TRALARD’s approach has been to ensure that products and services are as close to the direct beneficiaries as possible by engaging them in every process, including their role in leading the identification and prioritization of livelihood options, the selection of areas for community forest management and natural forest regeneration, and in the determination of structures for bulking centers that reflect the way their villages are set up. The project operates in the Luapula, Muchinga, and Northern provinces of Zambia.
By working together to achieve what communities prioritized for themselves, community members have invested more in the social relations that have strengthened their sense of belonging to a common community-level agenda of environmental management and broadening the portfolio of community socioeconomic assets. The social capital outcome in TRALARD has emerged as a factor of great relevance in the reduction of poverty and sharing of socioeconomic gains embedded in trust.
Our field observations offer some examples: Kachamu, a women-branded cooperative in Mpika, Muchinga province, received support from TRALARD to construct a piggery unit and build a water system with a solar-powered water pump and water tank, to use for gardening and in the piggery. Ms. Mwansa, Kachamu’s chairperson, explains that the name Kachamu reflects its three founders—Kasonde, Chama, and Mulenga, who came together to exchange ideas about founding a women’s club that would help them pull themselves out of chronic poverty—way before TRALARD began.
The cooperative has a bank account for savings to expand the piggery because the pigs have multiplied to over 30 from the initial five. Dominated by women (87%), men were only allowed to join the cooperative recently to support it in constructing the garden fence and clearing land for gardening. Women are coming together and have learned animal husbandry practices and land management with support from government extension services.
Preventing tragedy of the commons
In rural Zambia, forest landscapes, including marshlands, tend to be common resources, the sustainable management of which requires community effort. Thus, in the absence of secure forest tenure and sufficient legal forest, user rights for forest communities, open access, and the indiscriminate exploitation of forests are not uncommon.
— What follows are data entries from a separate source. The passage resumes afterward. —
(** * Instance initialisation and constructor-option resolution (Vue 2 core)

    A shallow embedding of [src/core/instance/init.js] and
    [src/core/instance/index.js]:

    - [resolveModifiedOptions], [resolveConstructorOptions]: the memoised
      walk over the [super] chain of a component class;
    - [initInternalComponent]: the fast path that builds [$options] by
      prototype chaining;
    - [_init]: the orchestrator that assigns [_uid], resolves options and
      calls the subsystem initialisers and the lifecycle hooks in order;
    - [Vue]: the public constructor function.

    Modelling conventions.

    - Plain objects live in a heap, a list indexed by address; an object has
      a prototype and a finite map of own properties.  Prototype chains are
      followed by [lookup_chain].  Getters, setters, frozen objects and
      non-enumerable properties are not modelled, and the root prototype
      ([Object.prototype]) contributes no property, so it is written [VNull].
    - Component classes ([Class<Component>] in the Flow annotations) live in
      a class table; their static fields [options], [super], [superOptions],
      [extendOptions], [sealedOptions] and [prototype] are record fields.
      A value that the annotations type as a class and that is not one makes
      the model raise [TypeError].
    - Numbers are integers; there is no NaN, so [!==] is plain inequality.
      The counter [uid] is a JavaScript number: [uid++] is exact up to
      2^53, where [uid + 1] rounds back to [uid] ([next_uid]).
    - Code imported from modules outside this slice ([mergeOptions],
      [initProxy], [initLifecycle], [initEvents], [initRender], [callHook],
      [initInjections], [initState], [initProvide], [warn], every method
      found by property lookup) is a parameter.  The merge engine is a
      transformer of the object heap.  The others are [script]s: trees of
      arbitrary store updates and nested constructions, so that a hook or
      [$mount] may build further instances.
    - A log records the operations of the initialiser as they are
      performed.  It is written by the operations themselves: [uid++], a
      call of an imported function ([import]), an assignment of [_self] or
      [_renderProxy] ([assign]) and the call of [vm.$mount] ([invoke])
      each append their own event, named after the callee or the key and
      tagged with the uid of the construction. *)

From stdpp Require Import ssreflect gmap strings list fin_maps pretty.
From Stdlib Require Import ZArith Lia.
If you want to go fast, go alone. If you want to go far, go together.
African Proverb
By drawing on social capital, however, community members come together and agree to organize themselves around regulations that support mutual accountability in the access, use, and management of natural resources. They define forest rights and responsibilities that determine levels of access and use for the overall benefit of the community. Open access, and the indiscriminate exploitation of resources for personal gain at the expense of the socioeconomic wellbeing of other community members, is frowned upon. Social capital thus contributes to improving sustainable forest use in ways that unlock the potential of forest resources.
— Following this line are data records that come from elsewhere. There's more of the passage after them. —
Definition isoformat_z (d : datetime) : string :=
  pad4 (dt_year d) (String "-" (pad2 (dt_month d) (String "-"
  (pad2 (dt_day d) (String "T" (pad2 (dt_hour d) (String ":"
  (pad2 (dt_minute d) (String ":" (pad2 (dt_second d) "Z")))))))))).

(** ** scripts/script.py: revenue by category *)

(** The documents of [products] and [order_items], with the fields and types
    the validators of the two collections require.  The integers of the
    server are represented by [Z]: the products and sums of the pipeline
    are exact, as they are on the server while they fit in 64 bits. *)
Record product_doc : Set := mkProduct {
  product_id : Z;
  product_name : string;
  category : string;
  price : Z
}.

Record order_item_doc : Set := mkOrderItem {
  order_item_id : Z;
  order_id : Z;
  item_product_id : Z;
  quantity : Z;
  item_price : Z
}.

(** A row of the result: [product_category] and [total_revenue]. *)
Record revenue_row : Set := mkRevenueRow {
  product_category : string;
  total_revenue : Z
}.

(** Step 1, [$lookup]: every order item gets the array [product_info] of
    the products whose [product_id] equals its own. *)
Definition lookup_products (products : list product_doc)
    (items : list order_item_doc) : list (order_item_doc * list product_doc) :=
  map (fun item =>
         (item, filter (fun p => product_id p =? item_product_id item) products))
      items.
These can improve the wellbeing of forest-dependent communities and their resilience to shocks. This is what a Community Forest Management Group in Koloswe Mpika District did to preserve 1,053 ha of land. Ms. Ivy Kunda, its chairperson, says the community has agreed to set aside land as a forest. Youth have volunteered to be honorary forest officers to guard against practices prohibited in their regulations.
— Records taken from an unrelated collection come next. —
(** C2. Between callbacks the children of the scene are exactly the light,
    the ground and one mesh per ball of the collection, the bodies of the
    world are exactly the ground and one body per ball, and no handle occurs
    twice ([paired]): every ball has exactly one node in the scene and one
    body in the world, and neither subsystem holds a node or body without a
    ball.  This holds after the constructor, and every callback (click,
    gravity change, resize, animation frame) completes and keeps it.  Removal
    is final: once a ball has left the collection, no later ball carries its
    mesh or its body, and neither is ever again in the scene or in the
    world. *)
Theorem handles_paired (s : GravityScene) :
  reachable s →
  paired s ∧
  (∀ e, ∃ s', dispatch e s = Normal s' ∧ paired s') ∧
  ∀ ball es s1 es' s2,
    ball ∈ balls s → run s es s1 → ball ∉ balls s1 → run s1 es' s2 →
    (∀ ball', ball' ∈ balls s2 →
       mesh ball' ≠ mesh ball ∧ body ball' ≠ body ball) ∧
    (mesh ball ∉ scene s2) ∧ (body ball ∉ bodies (world s2)).
Proof.
  intros Hwf%reachable_wf.
  split; [by apply wf_paired|]. split.
  { intros e. destruct (dispatch_total e s Hwf) as [s' Hd].
    exists s'. split; [done|]. apply wf_paired. by eapply wf_dispatch. }
  intros ball es s1 es' s2 Hball Hrun1 Hgone Hrun2.
  pose proof (wf_run s s1 es Hwf Hrun1) as Hwf1.
  pose proof (wf_run s1 s2 es' Hwf1 Hrun2) as Hwf2.
  destruct (wf_handles_allocated s ball Hwf Hball) as [Hm Hb].
  destruct (later_run s s1 es Hwf Hrun1) as (Ho1 & Hb1 & Hold1).
  destruct (later_run s1 s2 es' Hwf1 Hrun2) as (Ho2 & Hb2 & Hold2).
  assert (Hfinal : ∀ ball', ball' ∈ balls s2 →
            mesh ball' ≠ mesh ball ∧ body ball' ≠ body ball).
  { intros ball' [Hin1|[??]]%Hold2; [|lia].
    destruct (Hold1 _ Hin1) as [Hin|[??]]; [|lia].
    split; intros Heq; apply Hgone.
    - by rewrite <-(NoDup_fmap_elem_inj mesh (balls s) ball' ball
                      (wf_mesh_NoDup s Hwf)).
    - by rewrite <-(NoDup_fmap_elem_inj body (balls s) ball' ball
                      (wf_body_NoDup s Hwf)). }
  split; [done|].
  destruct (wf_mesh_not_fixture s ball Hwf Hball) as [Hn0 Hng].
  pose proof (wf_body_not_ground s ball Hwf Hball) as Hnb.
  split.
  - intros [Hid|[Hid|(b' & Hb' & Hmb)]]%(wf_scene_elem s2 _ Hwf2).
    + done.
    + rewrite (wf_groundMesh s2 Hwf2) in Hid.
      by rewrite (wf_groundMesh s Hwf) in Hng.
    + by destruct (Hfinal b' Hb').
  - intros [Hid|(b' & Hb' & Hmb)]%(wf_bodies_elem s2 _ Hwf2).
    + rewrite (wf_groundBody s2 Hwf2) in Hid.
      by rewrite (wf_groundBody s Hwf) in Hnb.
    + by destruct (Hfinal b' Hb').
Qed.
Having a broader understanding and knowledge of natural resources management is important in enhancing the value of traditional knowledge. Often, this broader view comes from outside, in the form of extension service providers and other technical support teams.
TRALARD was designed to ensure this interaction takes place. Ms. Frideswide Chiliboy of the Mpika District Women’s Association says it has received regular support in animal and crop husbandry from sub-national government officers. The association has poultry and a plantation of bananas, intercropped with vegetables.
Social capital calls for attention to existing values and investment in community relations to help us understand how these positively (or negatively) influence outcomes. The success of a project is likely, in turn, to strengthen social capital, community ownership, and sustainability.